## What the exercise asks
The answer is every line of the records that holds the word "fptrs", copied in full.

Stored entries
(* ===== verification/StxRemove.v ===== *)
(** * stx::btree: removal keeps the tree

    The descent removes the pair from its leaf; on the way back every node that is no
    longer half full is merged with a neighbour or takes something from it
    ([choose_spec]), and its parent removes an emptied node ([remove_merged_spec]).  All
    nodes but the root are at least half full again, and every separator is again the
    greatest key on its left ([settled]).  Removal at an iterator does the same as removal
    of the key it stands on. *)

From S2P Require Import Prelude Words Index StxNode StxTree StxInv StxInsert StxSearch StxErase.
From Stdlib Require Import Sorted.
From stdpp Require Import gmap list.
Local Open Scope Z_scope.
Local Open Scope cxx_scope.

(** ** Neighbours *)

(** A subtree away from the nodes [P]. *)
Definition outer (s : Stx) (l : nat) (P : list Z) (q : Z) : Prop :=
  exists t, tptr t = q /\ stx_rep (nodes s) l t /\ stx_wf 8 l t /\ forall x, x ∈ tptrs l t -> x ∉ P.

(** The neighbour [q] below [par] on one side, where [o] is the sibling on that side. *)
Definition side (s : Stx) (l : nat) (pp : Z) (P : list Z) (par q : Z) (o : option btree) : Prop :=
  match o with
  | Some x => par = pp /\ q = tptr x
  | None => (par ∉ pp :: P) /\ (q = 0 \/ outer s l (pp :: P) q)
  end.

(** The child [c] of [pp] between its siblings, and what was passed down about them. *)
Record placed (s : Stx) (l : nat) (pp : Z) (c1 : list btree) (c : btree) (c2 : list btree) (a : Around) : Prop := {
  pl_parent : parent a = pp;
  pl_slot : parentslot a = zlen c1;
  pl_left : side s l pp (fptrs l (c1 ++ c :: c2)) (leftparent a) (left a) (last c1);
  pl_right : side s l pp (fptrs l (c1 ++ c :: c2)) (rightparent a) (right a) (head c2)
}.

(** ** Which remedy *)

Lemma side_view s q b : (q = 0 \/ few s q = Some b) -> exists nf sf sn, null_or_few s q = Some nf /\ some_and_few s q = Some sf /\ some_not_few s q = Some sn /\
  ((nf = true /\ sf = false /\ sn = false) \/ (nf = b /\ sf = b /\ sn = negb b)).
Proof.
  unfold null_or_few, some_and_few, some_not_few. intros H. destruct (Z.eqb_spec q 0) as [->|Hq]; [eauto 10|]. destruct H as [?|H]; [done|]. rewrite H. cbn. eauto 10.
Qed.

Lemma sibling_view s l x : tptr x <> 0 -> stx_rep (nodes s) l x -> null_or_few s (tptr x) = Some (tsize x <=? 8) /\ some_and_few s (tptr x) = Some (tsize x <=? 8) /\ some_not_few s (tptr x) = Some (negb (tsize x <=? 8)).
Proof.
  intros Hx Hr. unfold null_or_few, some_and_few, some_not_few. rewrite (proj2 (Z.eqb_neq _ _) Hx), (rep_few s l x Hr). done.
Qed.

(** A neighbour is there when it is needed, and it has as many pairs or children as needed. *)
Definition remedy_fits (pp : Z) (a : Around) (c1 c2 : list btree) (f : Remedy) : Prop :=
  match f with
  | MergeLeft => exists d x, c1 = d ++ [x] /\ left a = tptr x /\ leftparent a = pp /\ tsize x <= 8
  | TakeLeft => exists d x, c1 = d ++ [x] /\ left a = tptr x /\ leftparent a = pp /\ 9 <= tsize x
  | MergeRight => exists y d, c2 = y :: d /\ right a = tptr y /\ rightparent a = pp /\ tsize y <= 8
  | TakeRight => exists y d, c2 = y :: d /\ right a = tptr y /\ rightparent a = pp /\ 9 <= tsize y
  end.

Lemma choose_spec s l pp c1 c2 a : parent a = pp -> c1 ++ c2 <> [] -> Forall (fun c => tptr c <> 0) (c1 ++ c2) -> Forall (stx_rep (nodes s) l) (c1 ++ c2) ->
  match last c1 with Some x => leftparent a = pp /\ left a = tptr x | None => leftparent a <> pp /\ (left a = 0 \/ exists b, few s (left a) = Some b) end ->
  match head c2 with Some y => rightparent a = pp /\ right a = tptr y | None => rightparent a <> pp /\ (right a = 0 \/ exists b, few s (right a) = Some b) end ->
  exists f, StxErase.choose s a = Some f /\ remedy_fits pp a c1 c2 f.
Proof.
  intros Ep Hne H0 Hr HL HR. apply Forall_app in H0 as [H01 H02]. apply Forall_app in Hr as [Hr1 Hr2]. unfold StxErase.choose. rewrite Ep.
  destruct c1 as [|x d1 _] using rev_ind.
  - cbn [last] in HL. destruct HL as [HLp HL]. destruct c2 as [|y d2]; [done|]. cbn [head] in HR. destruct HR as [HRp HRq].
    apply Forall_cons in H02 as [H0y _]. apply Forall_cons in Hr2 as [Hry _]. destruct (sibling_view s l y H0y Hry) as (Y1 & Y2 & Y3). rewrite <-HRq in Y1, Y2, Y3. rewrite Y1, Y2, Y3.
    assert (HL' : exists b, left a = 0 \/ few s (left a) = Some b) by (destruct HL as [?|[b ?]]; [exists true; by left|exists b; by right]). destruct HL' as [b HL'].
    destruct (side_view s (left a) b HL') as (nf & sf & sn & -> & -> & -> & HV). cbn [mbind option_bind]. rewrite (proj2 (Z.eqb_neq (leftparent a) pp) HLp), HRp, Z.eqb_refl, (proj2 (Z.eqb_neq (leftparent a) pp) HLp).
    destruct HV as [(-> & -> & ->)|(-> & -> & ->)]; [|destruct b]; destruct (Z.leb_spec (tsize y) 8); cbn [andb negb]; eexists; (split; [done|]); exists y, d2; repeat split; try done; lia.
  - rewrite last_snoc in HL. destruct HL as [HLp HLq]. apply Forall_app in H01 as [_ H0x]. apply Forall_cons in H0x as [H0x _]. apply Forall_app in Hr1 as [_ Hrx]. apply Forall_cons in Hrx as [Hrx _].
    destruct (sibling_view s l x H0x Hrx) as (X1 & X2 & X3). rewrite <-HLq in X1, X2, X3. rewrite X1, X2, X3. destruct c2 as [|y d2].
    + cbn [head] in HR. destruct HR as [HRp HR]. assert (HR' : exists b, right a = 0 \/ few s (right a) = Some b) by (destruct HR as [?|[b ?]]; [exists true; by left|exists b; by right]). destruct HR' as [b HR'].
      destruct (side_view s (right a) b HR') as (nf & sf & sn & -> & -> & -> & HV). cbn [mbind option_bind]. rewrite HLp, Z.eqb_refl, (proj2 (Z.eqb_neq _ _) HRp), (proj2 (Z.eqb_neq pp _) (not_eq_sym HRp)).
      destruct HV as [(-> & -> & ->)|(-> & -> & ->)]; [|destruct b]; destruct (Z.leb_spec (tsize x) 8); cbn [andb negb]; eexists; (split; [done|]); exists d1, x; repeat split; try done; lia.
    + cbn [head] in HR. destruct HR as [HRp HRq]. apply Forall_cons in H02 as [H0y _]. apply Forall_cons in Hr2 as [Hry _].
      destruct (sibling_view s l y H0y Hry) as (Y1 & Y2 & Y3). rewrite <-HRq in Y1, Y2, Y3. rewrite Y1, Y2, Y3. cbn [mbind option_bind]. rewrite HLp, HRp, Z.eqb_refl, HLq, HRq.
      rewrite (rep_slots s l x Hrx), (rep_slots s l y Hry). cbn [mbind option_bind].
      destruct (Z.leb_spec (tsize x) 8), (Z.leb_spec (tsize y) 8); cbn [andb negb]; [..|destruct (tsize x <=? tsize y)]; eexists; (split; [done|]); cbn [remedy_fits];
        first [exists d1, x; repeat split; try done; lia|exists y, d2; repeat split; try done; lia].
Qed.

(** ** The operations on leaves and on inner nodes in one form *)

Definition merge_any (l : nat) (t : Stx) (x y parent slot : Z) : option (Stx * result_t) :=
  match l with O => merge_leaves t x y | S _ => merge_inner t x y parent slot end.

Definition take_right_any (l : nat) (t : Stx) (x y parent slot : Z) : option (Stx * result_t) :=
  match l with O => shift_left_leaf t x y parent slot | S _ => t ← shift_left_inner t x y parent slot; Some (t, rok) end.

Definition take_left_any (l : nat) (t : Stx) (x y parent slot : Z) : option Stx :=
  match l with O => shift_right_leaf t x y parent slot | S _ => shift_right_inner t x y parent slot end.

Section Any.
Context (s : Stx) (l : nat) (pp : Z) (np : inner_node) (k1 : list Z) (k : Z) (k2 cs : list Z) (x y : btree) (pre post : list Z).
Context (Hnp : nodes s !! pp = Some (SInner np)) (Hrp : stx_inner_rep np (k1 ++ k :: k2) cs).

Definition pair_ok : Prop :=
  Forall (stx_rep (nodes s) l) [x; y] /\ stx_wf 7 l x /\ stx_wf 7 l y /\ last (tkeys l x) = Some k /\ linked s (pre ++ (fleaves l [x; y]).*1 ++ post) /\
  NoDup (fptrs l [x; y]) /\ (pp ∉ fptrs l [x; y]) /\
  (l = O -> NoDup (pre ++ (fleaves l [x; y]).*1 ++ post) /\ Forall (fun q => q <> 0) (pre ++ (fleaves l [x; y]).*1 ++ post)).

Lemma merge_any_spec : pair_ok -> tsize x + tsize y <= 15 ->
  exists s' t, merge_any l s (tptr x) (tptr y) pp (zlen k1) = Some (s', mkResult btree_fixmerge 0) /\ changed s s' l [x; y] [t] [] [tptr y] pre post /\
    tptr t = tptr x /\ fpairs l [t] = fpairs l [x; y] /\ stx_wf 8 l t /\ emptied s' l (tptr y).
Proof.
  intros (Hr & Wx & Wy & Hk & Hl & Hnd & Hpp & Hch) Hsz. destruct l as [|l'].
  - destruct x as [px ex|], y as [py ey|]; try done. destruct (Hch eq_refl) as [Hn H0]. cbn [tsize stx_wf merge_any tptr] in *.
    destruct (merge_leaves_pair s px ex py ey pre post Hr Hl Hn H0 ltac:(lia)) as (s' & E & Hc & He). exists s', (TLeaf px (ex ++ ey)). do 3 (split; [done|]).
    split; [unfold fpairs; cbn; by rewrite !app_nil_r|]. split; [|done]. cbn [stx_wf]. rewrite zlen_app. lia.
  - destruct x as [|px kx cx], y as [|py ky cy]; try done. cbn [tsize merge_any tptr] in *.
    destruct (merge_inner_pair s pp np k1 k k2 cs l' px kx cx py ky cy pre post Hnp Hrp Hr Wx Wy Hk Hl Hnd Hpp Hsz) as (s' & E & Hc & He & Hw).
    exists s', (TInner px (kx ++ k :: ky) (cx ++ cy)). do 3 (split; [done|]). split; [|done]. by rewrite inner_pair_pairs, fpairs_one.
Qed.

Lemma take_right_any_spec : pair_ok -> tsize x = 7 -> 9 <= tsize y ->
  exists s', take_right_any l s (tptr x) (tptr y) pp (zlen k1) = Some (s', rok) /\ rebalanced s l pp k1 k2 cs (ilevel np) x y pre post s'.
Proof.
  intros (Hr & Wx & Wy & Hk & Hl & Hnd & Hpp & Hch) H7 H9. destruct l as [|l'].
  - destruct x as [px ex|], y as [py ey|]; try done. destruct (Hch eq_refl) as [Hn H0]. cbn [tsize tptr take_right_any] in *.
    apply NoDup_cons in Hnd as [Hxy _]. apply (shift_left_leaf_pair s pp np k1 k k2 cs px ex py ey pre post Hnp Hrp Hr Hl); try done. intros ->. apply Hxy. constructor.
  - destruct x as [|px kx cx], y as [|py ky cy]; try done. cbn [tsize tptr take_right_any] in *.
    destruct (shift_left_inner_pair s pp np k1 k k2 cs l' px kx cx py ky cy pre post Hnp Hrp Hr Wx Wy Hk Hl Hnd Hpp H7 H9) as (s' & -> & H). by exists s'.
Qed.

## Your response
  pl_left : side s l pp (fptrs l (c1 ++ c :: c2)) (leftparent a) (left a) (last c1);
  pl_right : side s l pp (fptrs l (c1 ++ c :: c2)) (rightparent a) (right a) (head c2)
  NoDup (fptrs l [x; y]) /\ (pp ∉ fptrs l [x; y]) /\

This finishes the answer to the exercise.